◆ **GIVEN DATA**:
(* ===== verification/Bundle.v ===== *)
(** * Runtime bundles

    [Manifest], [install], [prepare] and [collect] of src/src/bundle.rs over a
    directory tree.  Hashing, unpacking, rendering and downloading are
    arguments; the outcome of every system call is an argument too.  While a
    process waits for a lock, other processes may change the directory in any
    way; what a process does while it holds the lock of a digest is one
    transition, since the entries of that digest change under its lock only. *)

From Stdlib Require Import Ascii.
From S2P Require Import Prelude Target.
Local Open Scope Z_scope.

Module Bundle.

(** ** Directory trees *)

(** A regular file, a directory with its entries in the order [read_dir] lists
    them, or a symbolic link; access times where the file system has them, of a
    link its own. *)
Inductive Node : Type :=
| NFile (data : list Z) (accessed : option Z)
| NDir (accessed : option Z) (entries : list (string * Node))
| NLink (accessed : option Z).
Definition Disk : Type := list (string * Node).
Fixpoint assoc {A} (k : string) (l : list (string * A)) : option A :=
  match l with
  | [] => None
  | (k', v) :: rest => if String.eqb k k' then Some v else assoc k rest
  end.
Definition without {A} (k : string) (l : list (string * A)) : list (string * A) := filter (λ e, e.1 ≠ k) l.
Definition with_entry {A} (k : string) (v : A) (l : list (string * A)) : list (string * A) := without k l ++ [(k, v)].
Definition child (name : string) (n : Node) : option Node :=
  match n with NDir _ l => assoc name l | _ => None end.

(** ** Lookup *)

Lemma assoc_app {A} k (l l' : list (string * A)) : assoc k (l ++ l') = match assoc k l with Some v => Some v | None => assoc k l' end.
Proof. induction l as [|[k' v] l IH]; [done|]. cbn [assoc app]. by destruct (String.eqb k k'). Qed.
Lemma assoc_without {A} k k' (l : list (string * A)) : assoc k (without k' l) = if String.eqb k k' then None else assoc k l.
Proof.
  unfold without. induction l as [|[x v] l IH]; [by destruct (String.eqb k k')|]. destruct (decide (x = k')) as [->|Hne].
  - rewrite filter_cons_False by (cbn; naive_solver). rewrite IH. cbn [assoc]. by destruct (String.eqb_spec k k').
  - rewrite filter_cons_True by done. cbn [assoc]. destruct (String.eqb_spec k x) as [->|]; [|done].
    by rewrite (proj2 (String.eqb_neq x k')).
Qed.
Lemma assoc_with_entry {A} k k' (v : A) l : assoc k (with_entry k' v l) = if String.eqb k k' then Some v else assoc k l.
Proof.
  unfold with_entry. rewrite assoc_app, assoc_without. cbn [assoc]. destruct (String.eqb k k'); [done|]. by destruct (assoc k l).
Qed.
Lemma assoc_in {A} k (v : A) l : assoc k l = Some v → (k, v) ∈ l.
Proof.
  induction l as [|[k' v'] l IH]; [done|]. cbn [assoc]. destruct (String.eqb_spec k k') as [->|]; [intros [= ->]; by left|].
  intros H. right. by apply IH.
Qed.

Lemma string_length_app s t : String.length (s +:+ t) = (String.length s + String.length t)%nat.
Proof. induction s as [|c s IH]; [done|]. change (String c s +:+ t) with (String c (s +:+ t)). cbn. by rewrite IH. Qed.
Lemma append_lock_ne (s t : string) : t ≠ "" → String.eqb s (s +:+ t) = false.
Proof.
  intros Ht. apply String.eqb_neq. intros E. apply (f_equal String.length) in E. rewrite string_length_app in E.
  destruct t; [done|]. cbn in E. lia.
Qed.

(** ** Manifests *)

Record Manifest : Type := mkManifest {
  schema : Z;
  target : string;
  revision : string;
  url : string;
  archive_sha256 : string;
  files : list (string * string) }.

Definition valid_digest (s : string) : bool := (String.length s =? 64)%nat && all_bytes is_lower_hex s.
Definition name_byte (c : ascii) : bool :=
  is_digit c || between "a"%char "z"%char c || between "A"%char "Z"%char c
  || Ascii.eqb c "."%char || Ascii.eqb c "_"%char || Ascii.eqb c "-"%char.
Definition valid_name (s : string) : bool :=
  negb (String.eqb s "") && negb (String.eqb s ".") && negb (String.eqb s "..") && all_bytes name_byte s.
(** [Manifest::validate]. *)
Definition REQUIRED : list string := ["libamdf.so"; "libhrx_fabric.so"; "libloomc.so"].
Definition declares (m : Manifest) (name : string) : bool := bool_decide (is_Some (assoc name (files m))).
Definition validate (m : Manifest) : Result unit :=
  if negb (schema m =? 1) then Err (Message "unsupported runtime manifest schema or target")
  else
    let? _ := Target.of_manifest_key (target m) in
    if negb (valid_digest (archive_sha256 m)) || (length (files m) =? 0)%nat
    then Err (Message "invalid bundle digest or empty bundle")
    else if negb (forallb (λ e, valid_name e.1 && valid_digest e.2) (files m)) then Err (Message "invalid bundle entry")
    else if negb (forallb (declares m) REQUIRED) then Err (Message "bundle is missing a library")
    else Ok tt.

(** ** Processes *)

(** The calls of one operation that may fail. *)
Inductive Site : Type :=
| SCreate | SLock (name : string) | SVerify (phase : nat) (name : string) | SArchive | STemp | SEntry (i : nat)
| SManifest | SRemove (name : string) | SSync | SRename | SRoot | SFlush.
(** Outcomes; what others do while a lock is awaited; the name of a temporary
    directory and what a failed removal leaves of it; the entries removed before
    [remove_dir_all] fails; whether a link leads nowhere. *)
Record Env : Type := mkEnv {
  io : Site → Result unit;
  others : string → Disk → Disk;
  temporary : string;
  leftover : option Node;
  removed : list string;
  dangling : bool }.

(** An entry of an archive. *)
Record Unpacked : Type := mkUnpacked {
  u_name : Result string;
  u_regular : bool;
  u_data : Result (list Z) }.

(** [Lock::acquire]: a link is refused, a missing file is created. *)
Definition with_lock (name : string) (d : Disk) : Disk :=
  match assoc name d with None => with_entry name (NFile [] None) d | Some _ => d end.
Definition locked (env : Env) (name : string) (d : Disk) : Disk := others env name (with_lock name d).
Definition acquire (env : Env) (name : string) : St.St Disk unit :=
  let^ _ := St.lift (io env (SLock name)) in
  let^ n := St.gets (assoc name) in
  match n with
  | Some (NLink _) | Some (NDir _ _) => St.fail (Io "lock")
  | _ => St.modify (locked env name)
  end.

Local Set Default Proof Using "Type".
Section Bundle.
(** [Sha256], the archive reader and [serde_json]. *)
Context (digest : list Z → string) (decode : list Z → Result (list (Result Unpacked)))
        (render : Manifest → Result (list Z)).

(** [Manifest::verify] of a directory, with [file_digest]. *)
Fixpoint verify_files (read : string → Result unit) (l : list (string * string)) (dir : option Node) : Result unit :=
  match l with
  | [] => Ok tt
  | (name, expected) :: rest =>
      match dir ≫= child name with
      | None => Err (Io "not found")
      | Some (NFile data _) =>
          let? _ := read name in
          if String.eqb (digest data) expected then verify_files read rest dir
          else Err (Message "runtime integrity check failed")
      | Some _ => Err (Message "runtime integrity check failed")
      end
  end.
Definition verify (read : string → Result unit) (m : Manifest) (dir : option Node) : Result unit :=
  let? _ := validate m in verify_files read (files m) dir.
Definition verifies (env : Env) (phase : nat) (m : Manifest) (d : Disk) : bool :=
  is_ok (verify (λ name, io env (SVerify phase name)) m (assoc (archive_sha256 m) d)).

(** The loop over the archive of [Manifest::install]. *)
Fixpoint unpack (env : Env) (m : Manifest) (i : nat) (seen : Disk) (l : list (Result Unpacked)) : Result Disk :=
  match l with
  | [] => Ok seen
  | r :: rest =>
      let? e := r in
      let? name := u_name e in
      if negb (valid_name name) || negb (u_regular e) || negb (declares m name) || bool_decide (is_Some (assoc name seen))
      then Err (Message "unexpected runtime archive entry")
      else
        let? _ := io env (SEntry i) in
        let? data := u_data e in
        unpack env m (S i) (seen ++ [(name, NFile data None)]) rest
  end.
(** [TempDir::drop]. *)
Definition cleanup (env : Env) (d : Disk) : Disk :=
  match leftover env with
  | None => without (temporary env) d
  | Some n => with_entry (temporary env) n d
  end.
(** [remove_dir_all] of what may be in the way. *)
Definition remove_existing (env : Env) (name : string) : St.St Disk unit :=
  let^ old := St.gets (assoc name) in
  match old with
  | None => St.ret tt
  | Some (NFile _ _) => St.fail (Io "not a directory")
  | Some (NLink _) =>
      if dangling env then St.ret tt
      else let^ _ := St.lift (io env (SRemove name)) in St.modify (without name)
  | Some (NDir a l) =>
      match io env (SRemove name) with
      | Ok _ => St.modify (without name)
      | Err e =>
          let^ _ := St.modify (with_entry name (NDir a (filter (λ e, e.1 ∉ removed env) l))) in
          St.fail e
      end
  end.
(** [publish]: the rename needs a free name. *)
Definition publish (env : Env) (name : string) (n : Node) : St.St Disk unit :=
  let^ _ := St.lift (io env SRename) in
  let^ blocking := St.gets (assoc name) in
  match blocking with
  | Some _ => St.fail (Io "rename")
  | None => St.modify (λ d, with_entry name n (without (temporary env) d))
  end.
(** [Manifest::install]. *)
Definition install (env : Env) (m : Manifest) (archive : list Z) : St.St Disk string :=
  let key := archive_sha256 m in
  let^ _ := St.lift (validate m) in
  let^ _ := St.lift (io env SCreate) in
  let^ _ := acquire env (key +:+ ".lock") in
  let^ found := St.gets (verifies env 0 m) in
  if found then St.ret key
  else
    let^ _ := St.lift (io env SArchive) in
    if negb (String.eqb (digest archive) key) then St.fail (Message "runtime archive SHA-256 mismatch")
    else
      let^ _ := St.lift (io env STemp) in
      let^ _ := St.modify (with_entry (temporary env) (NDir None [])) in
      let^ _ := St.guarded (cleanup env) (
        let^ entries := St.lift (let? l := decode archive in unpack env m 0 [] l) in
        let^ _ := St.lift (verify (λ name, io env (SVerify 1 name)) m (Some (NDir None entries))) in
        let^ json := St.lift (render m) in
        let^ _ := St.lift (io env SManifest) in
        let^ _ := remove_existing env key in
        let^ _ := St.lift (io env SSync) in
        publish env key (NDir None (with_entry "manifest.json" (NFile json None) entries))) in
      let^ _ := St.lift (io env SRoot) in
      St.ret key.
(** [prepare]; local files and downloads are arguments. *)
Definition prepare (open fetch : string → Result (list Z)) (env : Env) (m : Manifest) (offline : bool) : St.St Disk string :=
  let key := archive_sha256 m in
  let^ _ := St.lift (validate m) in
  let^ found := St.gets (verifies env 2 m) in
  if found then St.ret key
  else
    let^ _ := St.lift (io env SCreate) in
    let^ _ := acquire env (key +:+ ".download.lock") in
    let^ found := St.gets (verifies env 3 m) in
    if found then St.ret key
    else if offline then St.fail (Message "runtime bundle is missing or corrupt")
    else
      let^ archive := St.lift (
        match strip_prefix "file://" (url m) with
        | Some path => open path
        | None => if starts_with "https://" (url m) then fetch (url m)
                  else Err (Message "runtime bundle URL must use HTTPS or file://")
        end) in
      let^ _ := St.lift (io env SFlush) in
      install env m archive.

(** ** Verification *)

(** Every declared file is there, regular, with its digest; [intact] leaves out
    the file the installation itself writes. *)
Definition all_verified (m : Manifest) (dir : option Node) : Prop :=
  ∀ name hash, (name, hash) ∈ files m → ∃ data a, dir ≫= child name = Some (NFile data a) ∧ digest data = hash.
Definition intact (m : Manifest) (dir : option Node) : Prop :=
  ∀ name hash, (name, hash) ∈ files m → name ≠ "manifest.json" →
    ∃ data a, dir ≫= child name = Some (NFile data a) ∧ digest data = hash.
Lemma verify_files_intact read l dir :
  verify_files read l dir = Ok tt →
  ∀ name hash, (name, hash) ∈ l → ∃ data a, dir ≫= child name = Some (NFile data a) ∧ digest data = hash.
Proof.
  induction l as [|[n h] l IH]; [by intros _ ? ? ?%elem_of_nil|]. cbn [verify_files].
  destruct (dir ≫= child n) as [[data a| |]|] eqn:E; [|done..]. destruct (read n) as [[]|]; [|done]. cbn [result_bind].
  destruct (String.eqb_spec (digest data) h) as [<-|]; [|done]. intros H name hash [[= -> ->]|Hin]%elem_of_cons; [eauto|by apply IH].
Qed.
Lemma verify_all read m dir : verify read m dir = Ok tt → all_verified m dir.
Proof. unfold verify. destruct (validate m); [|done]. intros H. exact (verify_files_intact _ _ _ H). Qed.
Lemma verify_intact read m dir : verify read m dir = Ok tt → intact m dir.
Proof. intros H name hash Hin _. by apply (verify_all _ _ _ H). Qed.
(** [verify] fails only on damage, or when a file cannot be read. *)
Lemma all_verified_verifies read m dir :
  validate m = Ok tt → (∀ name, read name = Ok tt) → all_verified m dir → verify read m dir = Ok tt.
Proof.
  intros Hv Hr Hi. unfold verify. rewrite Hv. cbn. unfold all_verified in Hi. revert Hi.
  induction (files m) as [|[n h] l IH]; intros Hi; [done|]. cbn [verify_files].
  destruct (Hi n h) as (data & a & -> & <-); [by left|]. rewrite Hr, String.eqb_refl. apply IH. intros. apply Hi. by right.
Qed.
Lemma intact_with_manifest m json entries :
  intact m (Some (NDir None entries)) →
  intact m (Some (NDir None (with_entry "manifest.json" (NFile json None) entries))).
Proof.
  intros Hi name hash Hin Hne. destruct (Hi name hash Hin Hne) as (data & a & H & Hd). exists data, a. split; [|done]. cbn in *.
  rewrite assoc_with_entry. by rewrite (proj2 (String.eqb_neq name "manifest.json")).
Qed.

◆ **WORK INSTRUCTIONS**:
Retype only the lines above between the line with "let^ n := St.gets (assoc name) in" and the line with "is_ok (verify (λ", counting those two lines as well, and keep every character as it is.

◆ **FINISHED EXERCISE**:
  let^ n := St.gets (assoc name) in
  match n with
  | Some (NLink _) | Some (NDir _ _) => St.fail (Io "lock")
  | _ => St.modify (locked env name)
  end.

Local Set Default Proof Using "Type".
Section Bundle.
(** [Sha256], the archive reader and [serde_json]. *)
Context (digest : list Z → string) (decode : list Z → Result (list (Result Unpacked)))
        (render : Manifest → Result (list Z)).

(** [Manifest::verify] of a directory, with [file_digest]. *)
Fixpoint verify_files (read : string → Result unit) (l : list (string * string)) (dir : option Node) : Result unit :=
  match l with
  | [] => Ok tt
  | (name, expected) :: rest =>
      match dir ≫= child name with
      | None => Err (Io "not found")
      | Some (NFile data _) =>
          let? _ := read name in
          if String.eqb (digest data) expected then verify_files read rest dir
          else Err (Message "runtime integrity check failed")
      | Some _ => Err (Message "runtime integrity check failed")
      end
  end.
Definition verify (read : string → Result unit) (m : Manifest) (dir : option Node) : Result unit :=
  let? _ := validate m in verify_files read (files m) dir.
Definition verifies (env : Env) (phase : nat) (m : Manifest) (d : Disk) : bool :=
  is_ok (verify (λ name, io env (SVerify phase name)) m (assoc (archive_sha256 m) d)).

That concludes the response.